Of course, this doesn’t work for all applications, but it seems like it’s useful for my case. I just realized that this is a pretty cool subject, something that gives ad-hoc testing more value and more credibility as a testing methodology. This is vague and my understanding limited, so if you want more information, check out the Wikipedia entry for exploratory testing for starters, along with James Bach’s PDF that’s there.

Image recognition

It seems like we could improve on verifying the look in all of the browsers we are tasked with using (IE6 & 7, FF 2 & 3.) It would be best if the site looks essentially the same on all browsers at the supported resolutions. At this time, however, the CSS is not very well decoupled, so what happens is that someone changes the CSS on one page, and somewhere else something is misaligned on one of the browsers or something. It’s time consuming to verify just one page on all browsers, let alone pages that you don’t think might have been modified. This leads to mistakes because we are not getting feedback quickly enough.
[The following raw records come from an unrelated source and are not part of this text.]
(** C2.  Under the same conditions the prediction half-width computed by the
    cell, with or without weights, is the real number
    t * sqrt(s^2 * (1 + h)). *)
Theorem prediction_half_width (R : rcfType) (t_quantile : int -> R -> R)
    (n p : nat) (X : 'M[R]_(n, p)) (weights : option 'rV[R]_n)
    (y : 'cV[R]_n) (coef query : 'cV[R]_p) (significance : R) :
  fitted X weights -> 0 < significance < 1 ->
  let s2 := residual_variance p weights (residuals X y coef) in
  let h := leverage X weights query in
  let t := critical_value t_quantile n p significance in
  one_sided_PL_magnitude t_quantile significance X weights
    (residuals X y coef) query
  = Ok (Finite (t * Num.sqrt (s2 * (1 + h)))).
Proof.
move=> fit_X lvl /=.
case: weights fit_X => [y_weights|] fit_X /=.
- exact: PL_weightedE.
- exact: PL_unweightedE.
Qed.

(** The prediction half-width of the four-point instance. *)
Lemma prediction_half_width_witness :
  [/\ fitted demo_x_design None, fitted demo_x_design (Some demo_weights),
      0 < demo_alpha < 1,
      one_sided_PL_magnitude (@t2_quantile algR) demo_alpha demo_x_design None
        (residuals demo_x_design demo_y demo_coef) demo_q
      = Ok (Finite (critical_value (@t2_quantile algR) 4 2 demo_alpha
                    * Num.sqrt
                        (residual_variance 2 None
                           (residuals demo_x_design demo_y demo_coef)
                         * (1 + leverage demo_x_design None demo_q))))
    & one_sided_PL_magnitude (@t2_quantile algR) demo_alpha demo_x_design
        (Some demo_weights) (residuals demo_x_design demo_y demo_coef) demo_q
      = Ok (Finite (critical_value (@t2_quantile algR) 4 2 demo_alpha
                    * Num.sqrt
                        (residual_variance 2 (Some demo_weights)
                           (residuals demo_x_design demo_y demo_coef)
                         * (1 + leverage demo_x_design (Some demo_weights)
                                  demo_q))))].
Proof.
split.
- exact: demo_fitted.
- exact: demo_fitted_weighted.
- exact: demo_alpha_level.
- exact: (prediction_half_width (@t2_quantile algR) demo_y demo_coef demo_q
           demo_fitted demo_alpha_level).
- exact: (prediction_half_width (@t2_quantile algR) demo_y demo_coef demo_q
           demo_fitted_weighted demo_alpha_level).
Defined.

(** C3.  With n > p and r = y - X beta: the unweighted cell yields a
    non-negative real [s_value] whose square is the squared 2-norm of r
    over n - p, and the weighted cell yields the real number
    sum_i w_i r_i^2 / (n - p). *)
Theorem residual_variance_estimate (R : rcfType) (n p : nat)
    (X : 'M[R]_(n, p)) (y : 'cV[R]_n) (beta : 'cV[R]_p)
    (y_weights : 'rV[R]_n) :
  (p < n)%N ->
  let r := residuals X y beta in
  (exists s : R,
     [/\ Unweighted.s_value p r = Finite s, 0 <= s
       & s ^+ 2 = (\sum_i r i 0 ^+ 2) / (n%:R - p%:R)])
  /\ Weighted.s_squared_value p y_weights r
     = Finite ((\sum_i y_weights 0 i * r i 0 ^+ 2) / (n%:R - p%:R)).
Proof.
move=> lt_pn r; split; last by rewrite s_squared_valueE.
have s2_ge0 : 0 <= residual_variance p None r.
  by apply: residual_variance_ge0 => // i; rewrite /= mxE ler01.
exists (Num.sqrt (residual_variance p None r)).
rewrite s_valueE // sqrtr_ge0; split=> //.
by rewrite sqr_sqrtr // residual_variance_unweighted.
Qed.

(** The variance estimates of the four-point instance. *)
Lemma residual_variance_estimate_witness :
  (2 < 4)%N
  /\ ((exists s : algR,
         [/\ Unweighted.s_value 2 (residuals demo_x_design demo_y demo_coef)
             = Finite s, 0 <= s
           & s ^+ 2
             = (\sum_i residuals demo_x_design demo_y demo_coef i 0 ^+ 2)
               / (4%:R - 2%:R)])
      /\ Weighted.s_squared_value 2 demo_weights
           (residuals demo_x_design demo_y demo_coef)
         = Finite ((\sum_i demo_weights 0 i
                      * residuals demo_x_design demo_y demo_coef i 0 ^+ 2)
                   / (4%:R - 2%:R))).
Proof.
split; first by [].
exact: (@residual_variance_estimate algR 4 2 demo_x_design demo_y demo_coef
          demo_weights isT).
Defined.

(** C4, as stated, fails.  The observations y = x at x = 0, 1, 2, 3 are
    fitted exactly by intercept 0 and slope 1; the residuals vanish, the
    confidence and the prediction half-width at x = 6 are both 0, and the
    second is not strictly greater than the first. *)
Lemma exact_fit_equal_half_widths :
  fit demo_x_design line_y None = Ok line_coef /\
  fitted demo_x_design None /\ 0 < demo_alpha < 1 /\
  exists cl pl : algR,
    [/\ one_sided_CL_magnitude (@t2_quantile algR) demo_alpha demo_x_design
          None (residuals demo_x_design line_y line_coef) demo_q
        = Ok (Finite cl),
        one_sided_PL_magnitude (@t2_quantile algR) demo_alpha demo_x_design
          None (residuals demo_x_design line_y line_coef) demo_q
        = Ok (Finite pl),
        cl = 0, pl = 0
      & ~~ (cl < pl)].
Proof.
split; first exact: line_fit.
split; first exact: demo_fitted.
split; first exact: demo_alpha_level.
exists 0, 0; rewrite ltxx; split=> //.
- rewrite CL_fittedE ?demo_fitted ?demo_alpha_level // line_residuals.
  rewrite /residual_variance big1 ?mul0r ?sqrtr0 ?mulr0 // => i _.
  by rewrite [in X in _ * X]mxE expr0n mulr0.
- rewrite PL_fittedE ?demo_fitted ?demo_alpha_level // line_residuals.
  rewrite /residual_variance big1 ?mul0r ?sqrtr0 ?mulr0 // => i _.
  by rewrite [in X in _ * X]mxE expr0n mulr0.
Qed.

(** C4, amended.  On a fitted model, for a significance level in (0, 1) and
    a quantile function that is positive above the median, both half-widths
    are real numbers, the prediction half-width is at least the confidence
    half-width, and it is strictly greater exactly when the residual
    variance s^2 is positive. *)
Theorem prediction_at_least_confidence (R : rcfType)
    (t_quantile : int -> R -> R) (n p : nat) (X : 'M[R]_(n, p))
    (weights : option 'rV[R]_n) (y : 'cV[R]_n) (coef query : 'cV[R]_p)
    (significance : R) :
  (forall q : R, 2^-1 < q < 1 -> 0 < t_quantile (dof n p) q) ->
  fitted X weights -> 0 < significance < 1 ->
  exists cl pl : R,
    [/\ one_sided_CL_magnitude t_quantile significance X weights
          (residuals X y coef) query = Ok (Finite cl),
        one_sided_PL_magnitude t_quantile significance X weights
          (residuals X y coef) query = Ok (Finite pl),
        cl <= pl
      & (cl < pl) = (0 < residual_variance p weights (residuals X y coef))].
Proof.
move=> t_gt0 fit_X lvl.
have [cl [pl [cl_eq pl_eq _ le_cl_pl lt_cl_pl]]] :=
  half_widths_ordered t_gt0 (residuals X y coef) query fit_X lvl.
by exists cl, pl.
Qed.

(** The two half-widths of the weighted four-point instance, compared. *)
Lemma prediction_at_least_confidence_witness :
  [/\ forall q : algR, 2^-1 < q < 1 -> 0 < t2_quantile (dof 4 2) q,
      fitted demo_x_design (Some demo_weights), 0 < demo_alpha < 1
    & exists cl pl : algR,
        [/\ one_sided_CL_magnitude (@t2_quantile algR) demo_alpha
              demo_x_design (Some demo_weights)
              (residuals demo_x_design demo_y demo_coef) demo_q
            = Ok (Finite cl),
            one_sided_PL_magnitude (@t2_quantile algR) demo_alpha
              demo_x_design (Some demo_weights)
              (residuals demo_x_design demo_y demo_coef) demo_q
            = Ok (Finite pl),
            cl <= pl
          & (cl < pl)
            = (0 < residual_variance 2 (Some demo_weights)
                     (residuals demo_x_design demo_y demo_coef))]].
Proof.
have t_gt0 : forall q : algR, 2^-1 < q < 1 -> 0 < t2_quantile (dof 4 2) q.
  by move=> q; apply: t2_quantile_gt0.
split.
- exact: t_gt0.
- exact: demo_fitted_weighted.
- exact: demo_alpha_level.
- exact: (prediction_at_least_confidence demo_y demo_coef demo_q t_gt0
           demo_fitted_weighted demo_alpha_level).
Defined.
To mitigate these mistakes, we might employ a technique mentioned at the September IWST. You create a script that goes through the site for the supported browsers and takes screenshots of them at the supported resolutions for all of the pages on the site. You have a baseline of some sort, which is how things looked when you last got latest from the repo. Then, if you make any style changes, you run the script and look to see if anything changed. If things look good, you check in. If not, you know and fix them. By making the right choice easier, we improve the quality of our product.

Pop Quiz

So, which one of these blogs is not like the others?

Which one of these is different?

Well, it was kind of a silly quiz, you probably already knew that it was going to be IE that was going to be different. :) (RSS icon) Kind of reminds you of those “find the six things that are different between these pictures” things in the Sunday comics?

The point here is that it’s pretty quick and painless to go through the site and see if there are any major differences between what the site used to look like and what it will look like after you check in. It should ideally take less than ten minutes to go through the entire site if you didn’t mess anything up. This is much better than using some fully automated system, because you can disregard changes that are irrelevant (for example, the changes that you presumably made for this check-in.) I would envision the images being considerably larger so that you could see differences, but you get the idea.

It seems like this should be something someone has already solved. Is there an open-source product that you know of that does something like this? I don’t think that a solution where we allow an external service to view the pages is applicable. Perhaps a Selenium solution of some sort, but this seems somewhat expensive to create. One thing that would be very handy would be to be able to see the entire contents of the page (not just one vertical screen’s worth of information.) This combats the problem where the top half of a long page looks correct but the bottom half is messed up.

Testing Seminars

Passing along some information from Mike Kelly regarding the 2009 schedule for the Indianapolis Workshops on Software Testing (IWST.) It’s pretty short and dense, so I’ll just copy from here:

We’ve posted the 2009 schedule for the Indianapolis Workshops on Software Testing. We’re looking for people willing to share experience reports and people who just have a general interest in the various topics and would like to attend and ask questions.

Here’s a summary of the lineup:

  • February 26, 2009: Presenting test results

  • March 27, 2009: Test-driven development

  • June 27, 2009: Test design and development

  • August 28, 2009: Testing mobile devices

  • September 26, 2009: Automation and performance logging

  • October 29, 2009: Time management for testers

  • November 21, 2009: Managing your focus while doing exploratory testing

If you’re interested in attending any of the workshops, please drop me a line at mike@michaeldkelly.com.

I sent him an email saying that I would be interested in the March and October sessions. Perhaps you have some interest in the same/other sessions?